In terms of per student funding, Federal money averages eight percent in most of the localities, but accounts for twelve percent in Stafford and Chesapeake. State money accounts for thirty-seven percent on average, but rises to forty-five to forty-six percent in Stafford, Chesapeake, and Chesterfield. In terms of local funding, Stafford and Chesapeake rank last at forty-three percent (the average is fifty-five). While the percentages hint at the problem, a comparison of dollars shows the real problem – local funding in Stafford is $1,400 less per student than in Spotsylvania, Stafford’s nearest equivalent school system.
In short, Stafford’s funding profile is too dependent on external sources of funding or revenue to afford the school system. Consider this, the previously mentioned difference in local funding between Stafford and Spotsylvania (more than $1,400). In the typical classroom of thirty students, this would mean that Spotsylvania spends $42,000 more than Stafford (a larger and more affluent community). That $42,000 could pay for another teacher per thirty students.
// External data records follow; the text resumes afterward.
(** * Progress tracker: the survey controller of [app.py]

    A shallow embedding of the Flask application's session logic
    ([get_user_progress], [index], [survey]) together with the proofs of the
    behavioural contract of the progress controller.

    Modelling conventions
    - Python [dict]s are stdpp finite maps ([gmap]); dicts with a fixed set of
      keys ([{"level": .., "responses": .., "badges": ..}]) are records.
    - Python [int]s are [Z]; the one floating-point expression of the program
      (the percentage of [index]) is evaluated in IEEE 754 binary64 with the
      software floats of [SpecFloat].
    - The Flask session is the slot that holds the ["progress"] key: [None]
      when the key is absent.  The handlers mutate the dict they obtained
      from the session and store it back, which is written here as explicit
      state passing.
    - Python exceptions are the [Raise] results of an error monad.
    - Strings are byte strings, the UTF-8 encoding of the Python text;
      [Str.lower] and [Str.capitalize] act on the ASCII letters, which is
      what [str.lower] and [str.capitalize] do on ASCII text.  [str.lower]
      on arbitrary text is [Unicode.lower], over code points; the handler's
      table lookup is the same under both ([survey_case_insensitive]). *)

From Stdlib Require Import ZArith List Ascii String Lia Bool.
From Stdlib Require Import SpecFloat DecimalString.
From Stdlib Require DecimalNat DecimalFacts.
From Stdlib Require Import NArith Zify.
From stdpp Require Import gmap strings list fin_maps.

Local Open Scope string_scope.
Local Open Scope Z_scope.

(** ** Strings *)

Module Str.

Definition lower_char (a : ascii) : ascii :=
  let n := nat_of_ascii a in
  if ((65 <=? n)%nat && (n <=? 90)%nat)%bool then ascii_of_nat (n + 32) else a.

Definition upper_char (a : ascii) : ascii :=
  let n := nat_of_ascii a in
  if ((97 <=? n)%nat && (n <=? 122)%nat)%bool then ascii_of_nat (n - 32) else a.

(** [str.lower()] as the handler needs it, on the bytes of a text: the
    ASCII capitals become small letters and every other byte is kept.  On
    ASCII text this is [str.lower]; on text with other code points
    [str.lower] is [Unicode.lower] below, and the two agree on which
    category, if any, the text names. *)
Fixpoint lower (s : string) : string :=
  match s with
  | EmptyString => EmptyString
  | String a r => String (lower_char a) (lower r)
  end.

(** [str.capitalize()]: first character upper-cased, the rest lower-cased. *)
Definition capitalize (s : string) : string :=
  match s with
  | EmptyString => EmptyString
  | String a r => String (upper_char a) (lower r)
  end.

(** [str(n)] for a non-negative index, as used by [f"q{idx}"]. *)
Definition of_nat (n : nat) : string := NilZero.string_of_uint (Nat.to_uint n).

End Str.

(** ** Floating point: [int / int], [float * int] and [int(float)] *)

Module Float.

Definition prec : Z := 53.
Definition emax : Z := 1024.

(** Conversion of an integer to the nearest binary64 value (exact below
    [2^53]). *)
Definition of_int (n : Z) : spec_float := binary_normalize prec emax n 0 false.

Definition mul (x y : spec_float) : spec_float := SFmul prec emax x y.
Definition div (x y : spec_float) : spec_float := SFdiv prec emax x y.

(** Truncation toward zero of a finite value [(-1)^s * m * 2^e]. *)
Definition trunc (s : bool) (m : positive) (e : Z) : Z :=
  let a := if 0 <=? e then Z.shiftl (Zpos m) e else Z.shiftr (Zpos m) (- e) in
  if s then - a else a.

End Float.


(** ** Exceptions *)

Inductive exn :=
| KeyError (key : string)
| ZeroDivisionError
| OverflowError
| ValueError.

Inductive result (A : Type) : Type :=
| Ok (a : A)
| Raise (e : exn).
Arguments Ok {A} a.
Arguments Raise {A} e.

#[global] Instance result_ret : MRet result := fun _ a => Ok a.
#[global] Instance result_bind : MBind result := fun _ _ k r =>
  match r with
  | Ok a => k a
  | Raise e => Raise e
  end.

#[global] Instance result_fmap : FMap result := fun _ _ f r =>
  match r with
  | Ok a => Ok (f a)
  | Raise e => Raise e
  end.

(** [d[k]]: subscription of a dict, [KeyError] when the key is absent. *)
Definition getitem {V : Type} (d : gmap string V) (k : string) : result V :=
  match d !! k with
  | Some v => Ok v
  | None => Raise (KeyError k)
  end.

(** [a / b] on integers: true division.  Python rounds the exact quotient;
    for operands below [2^53] in absolute value, which convert exactly, that
    is the binary64 division of the converted operands. *)
Definition truediv (a b : Z) : result spec_float :=
  if b =? 0 then Raise ZeroDivisionError
  else Ok (Float.div (Float.of_int a) (Float.of_int b)).

(** [int(x)] on a float: truncation toward zero. *)
Definition int (x : spec_float) : result Z :=
  match x with
  | S754_zero _ => Ok 0
  | S754_finite s m e => Ok (Float.trunc s m e)
  | S754_infinity _ => Raise OverflowError
  | S754_nan => Raise ValueError
  end.

(** [len(l)] *)
Definition len {A : Type} (l : list A) : Z := Z.of_nat (length l).

(** ** Data model *)

(** An entry of a category of [SURVEY_QUESTIONS]:
    [{"level": n, "questions": [...]}]. *)
Record Level := {
  lvl_level : Z;
  lvl_questions : list string
}.

(** [{"question": q, "answer": answer}] *)
Record Answer := {
  question : string;
  answer : string
}.

(** [{"level": current_level, "answers": answers}] *)
Record Response := {
  resp_level : Z;
  resp_answers : list Answer
}.

(** [{"level": 0, "responses": [], "badges": []}] *)
Record CategoryProgress := {
  level : Z;
  responses : list Response;
  badges : list string
}.

(** The dict stored under [session["progress"]]. *)
Abbreviation Progress := (gmap string CategoryProgress).

(** The session, reduced to its ["progress"] key. *)
Abbreviation Session := (option (gmap string CategoryProgress)).

(** [request.form], each field name with the value [form.get] returns. *)
Abbreviation Form := (gmap string string).

(** [request.method]; the handler only asks whether it is ["POST"]. *)
Inductive method := GET | POST.

(** An entry of [categories_info] in [index]. *)
Record CategoryInfo := {
  name : string;
  key : string;
  percent_complete : Z;
  info_badges : list string;
  next_level : option Z
}.

Inductive response :=
| Redirect (endpoint : string)
| RenderIndex (categories_info : list CategoryInfo)
| RenderSurvey (category : string) (current_level : Z) (questions : list string).

(** ** The configuration table *)

Definition SURVEY_QUESTIONS : gmap string (list Level) :=
  list_to_map [
    ("spiritual",
     [
      {| lvl_level := 1;
         lvl_questions :=
          ["Did you set aside time for prayer or meditation today?";
           "Did you read a passage from a religious or philosophical text?"] |};
      {| lvl_level := 2;
         lvl_questions :=
          ["Have you engaged in a community service or outreach activity this week?";
           "Have you participated in a group worship, study or reflection session recently?"] |};
      {| lvl_level := 3;
         lvl_questions :=
          ["Do you feel your spiritual practice is deepening over time?";
           "Are you mentoring or supporting others in their spiritual journey?"] |}
     ]);
    ("physical",
     [
      {| lvl_level := 1;
         lvl_questions :=
          ["Did you complete at least 30 minutes of physical activity today?";
           "Did you drink at least 8 cups of water today?"] |};
      {| lvl_level := 2;
         lvl_questions :=
          ["Did you eat a balanced meal with fruits and vegetables today?";
           "Have you consistently slept 7–8 hours per night this week?"] |};
      {| lvl_level := 3;
         lvl_questions :=
          ["Are you following a regular exercise routine that challenges you?";
           "Have you reached or maintained a healthy weight range?"] |}
     ]);
    ("mental",
     [
      {| lvl_level := 1;
         lvl_questions :=
          ["Did you practice a stress‑relief technique like mindfulness or deep breathing today?";
           "Did you take a break from screens and social media for at least 30 minutes?"] |};
      {| lvl_level := 2;
         lvl_questions :=
          ["Have you connected with a friend, family member or counselor to talk about how you're feeling?";
           "Did you spend time on a hobby or creative activity that you enjoy?"] |};
      {| lvl_level := 3;
         lvl_questions :=
          ["Are you regularly journaling or reflecting on your emotions?";
           "Do you feel you can manage stress and challenges in a healthy way?"] |}
     ])
  ].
It’s not about teacher’s salaries. We’ve all pointed out that scales, levels, and transference do not equate with reality. The reality is that Stafford has no flexibility if their funding profile degrades. For example, if Stafford loses any federal funding, the locality will need to increase local spending by almost ten percent to maintain its last place position within the comparative localities.
The solution to Stafford County’s funding dilemma is to increase local revenue collections by at least twenty percent which would at least:
- put local funding of the school system on par with Hanover,
- get the county out of the bottom tier of local revenue support for local school systems,
- bring the county in line with Spotsylvania in terms of per student expenditures, and
- provide a buffer against state and federal reductions in support, save some money, as well as afford whatever the boards deem necessary for future progress.
The problem is not solely teacher salaries; that is only a symptom of the callous disregard and economic malfeasance perpetuated by people who want to blame teachers for why Stafford can’t afford their school system. It has been said that all politics are local, and as we can see, so is most of the revenue supporting the school system. If a county that can well afford a quality school system consistently under-funds it, then one could argue that someone is bringing politics into the equation, but I’d venture a guess that it is not the teacher’s doing it, rather it must be people committed to never raising taxes for any reason, even if it means undermining the children in Stafford county. Throwing students under the bus for the sake of ideological purity is the domain of people like the Koch brothers and Grover Norquist, not public educators.
Table 1 – Funding profiles for local school systems (From the National Center for Educational Statistics (NCES))
School System |
Total Spending Per student |
Fed Contribution |
Local Contribution |
State Contribution |
Albermarle | 13931 | 893 | 9926 | 3113 |
Stafford | 9664 | 1200 | 4000 | 4200 |
Chesapeake | 11000 | 1268 | 4758 | 4978 |
Chesterfield | 9508 | 744 | 4428 | 4336 |
Prince William | 11368 | 915 | 5929 | 4524 |
Spotsy | 10880 | 871 | 5455 | 4555 |
Loudon | 14529 | 589 | 10662 | 3278 |
Hanover | 9775 | 776 | 4995 | 4003 |
Henrico | 11377 | 912 | 6399 | 4067 |
Fauquier | 11509 | 852 | 7392 | 3265 |
Averages | 11354 | 902 | 6394 | 4032 |
Good and thoughtful analysis. Teachers’ pay is a conundrum that perplexes the powers that be–school boards lose good teachers by not rewarding them with the salaries they deserve. Yet they’re the very same people who complain when test scores or graduation rates decline.